For you nay sayers, I included the below link because it says that Planned Parenthood supported his decision to vote present, a strange choice given the nuances of the issue and that it was explicitly panned by other pro-choice organizations in the state:

http://blogs.abcnews.com/politicalradar/2007/07/obama-abortion-.html

Compared to McCain, Obama I guess at least believes a woman can consult her family, her doctor and her church about whether its a good decision for her, but given that the Supreme Court is tipped in favor of anti-choice legislation (thanks to the Bush administration) it is IMPERATIVE that the next president be a strong and articulate proponent of a woman’s right to make decisions about her own health and reproduction, like Hillary is.
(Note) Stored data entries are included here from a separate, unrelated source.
Module FileIOClaims.
Import FileIO VfsClaims.

(** C25: a read of a file of the file server, when the server is idle, issues
    exactly one call, for the position of the descriptor and at most
    [IO_MAX_BUFFER] bytes.  When the data arrives, it is at the start of the
    caller's buffer, the position has moved by its length, the attributes of the
    vnode are the server's, and the caller is told the length, or end of file
    when there was nothing; when the server reports an error, the caller is told
    the translated error and buffer, position and vnode are as before.  Either
    way there is one reply, and the queue is empty again. *)
Theorem nfs_read_transfers k pid_ l x file j f vn y fh buf n :
  nfs_file k pid_ l x file j f vn y fh FM_READ → nfs_idle k →
  let c := nfs_read fh (fp f) (io_size n) (tok (k_nfs k)) in
  ∃ k1, vfs_read pid_ file buf n k = Ok tt k1 ∧ klog k1 = klog k ++ [NfsCall c] ∧
  (∀ attr data, ∃ k', read_cb (tok (k_nfs k)) NFS_OK attr data k1 = Ok tt k' ∧
    ended k pid_ (info x) c (write_bytes (cbuf (kmach k)) buf data)
      (mkVfs (<[vn := set_vstat (cp_stats attr) y]> (vnodes (k_vfs k))) (GlobalVNodes (k_vfs k)))
      (upd_pcb l (advance j f (length data)) (k_procs k))
      [if decide (data = []) then SOS_VFS_EOF else length data] k') ∧
  (∀ status attr data, status ≠ NFS_OK →
    ∃ k', read_cb (tok (k_nfs k)) status attr data k1 = Ok tt k' ∧
    ended k pid_ (info x) c (cbuf (kmach k)) (k_vfs k) (k_procs k) [status_nfs2vfs status] k').
Proof.
  intros Hf Hi c. eexists. split; [by eapply read_issued|]. split; [done|]. split.
  - intros attr data. by apply read_answered.
  - intros status attr data Hs. by eapply read_refused.
Qed.
(* ===== verification/Elf.v ===== *)
(** * Reading ELF headers ([libs/elf/src/elf32.c], [libs/elf/include/elf32.h])

    The functions of the ELF library that the loader in [sos/pager.c] calls,
    on the bytes of a file in memory; the header structures as field offsets
    of the 32-bit big-endian target. *)
From S2P Require Import Prelude Machine.

Module Elf.
Definition load16 (m : memory) (a : Z) : Z := load8 m a * 2 ^ 8 + load8 m (a + 1).

(** [struct Elf32_Header] and [struct Elf32_Phdr] *)
Definition e_entry : Z := 24.
Definition e_phoff : Z := 28.
Definition e_phnum : Z := 44.
Definition sizeof_Phdr : Z := 32.
Definition p_offset : Z := 4.
Definition p_vaddr : Z := 8.
Definition p_filesz : Z := 16.
Definition p_memsz : Z := 20.
Definition p_flags : Z := 24.

Definition ELFMAG : list Z := [127; 69; 76; 70].
Definition EI_CLASS : Z := 4.
Definition ELFCLASS32 : Z := 1.

Definition elf32_checkFile (m : memory) (file : Z) : Z :=
  if decide ((λ i, load8 m (file + i)) <$> [0; 1; 2; 3] ≠ ELFMAG) then -1
  else if decide (load8 m (file + EI_CLASS) ≠ ELFCLASS32) then -2
  else 0.
Definition elf32_getNumProgramHeaders (m : memory) (file : Z) : Z := load16 m (file + e_phnum).
Definition elf32_getEntryPoint (m : memory) (file : Z) : Z := load32 m (file + e_entry).
Definition elf32_getProgramHeaderTable (m : memory) (file : Z) : Z :=
  w32 (file + load32 m (file + e_phoff)).
(** A field of the [ph]-th program header. *)
Definition phdr_field (off : Z) (m : memory) (file ph : Z) : Z :=
  load32 m (elf32_getProgramHeaderTable m file + ph mod 2 ^ 16 * sizeof_Phdr + off).
Definition elf32_getProgramHeaderFlags : memory → Z → Z → Z := phdr_field p_flags.
Definition elf32_getProgramHeaderFileSize : memory → Z → Z → Z := phdr_field p_filesz.
Definition elf32_getProgramHeaderMemorySize : memory → Z → Z → Z := phdr_field p_memsz.
Definition elf32_getProgramHeaderVaddr : memory → Z → Z → Z := phdr_field p_vaddr.
Definition elf32_getProgramHeaderOffset : memory → Z → Z → Z := phdr_field p_offset.
End Elf.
Please look at the two videos about sexism in the media, which presents the tip of the ice burg of how my gender is systematically attacked not just by the mainstream media, but by the “left-leaning” media too. I feel Obama’s stance on Women’s reproductive rights, and the fact that he doesn’t articulate them as civil rights, but rather couches my RIGHT to choose in evasive language with religious undertones is part of this larger problem (you know, the way the church is the model patriarchy and all that jazz), particularly when he patronizingly states that he “trusts” us with a decision best made in conjunction with our family, our doctor and our church.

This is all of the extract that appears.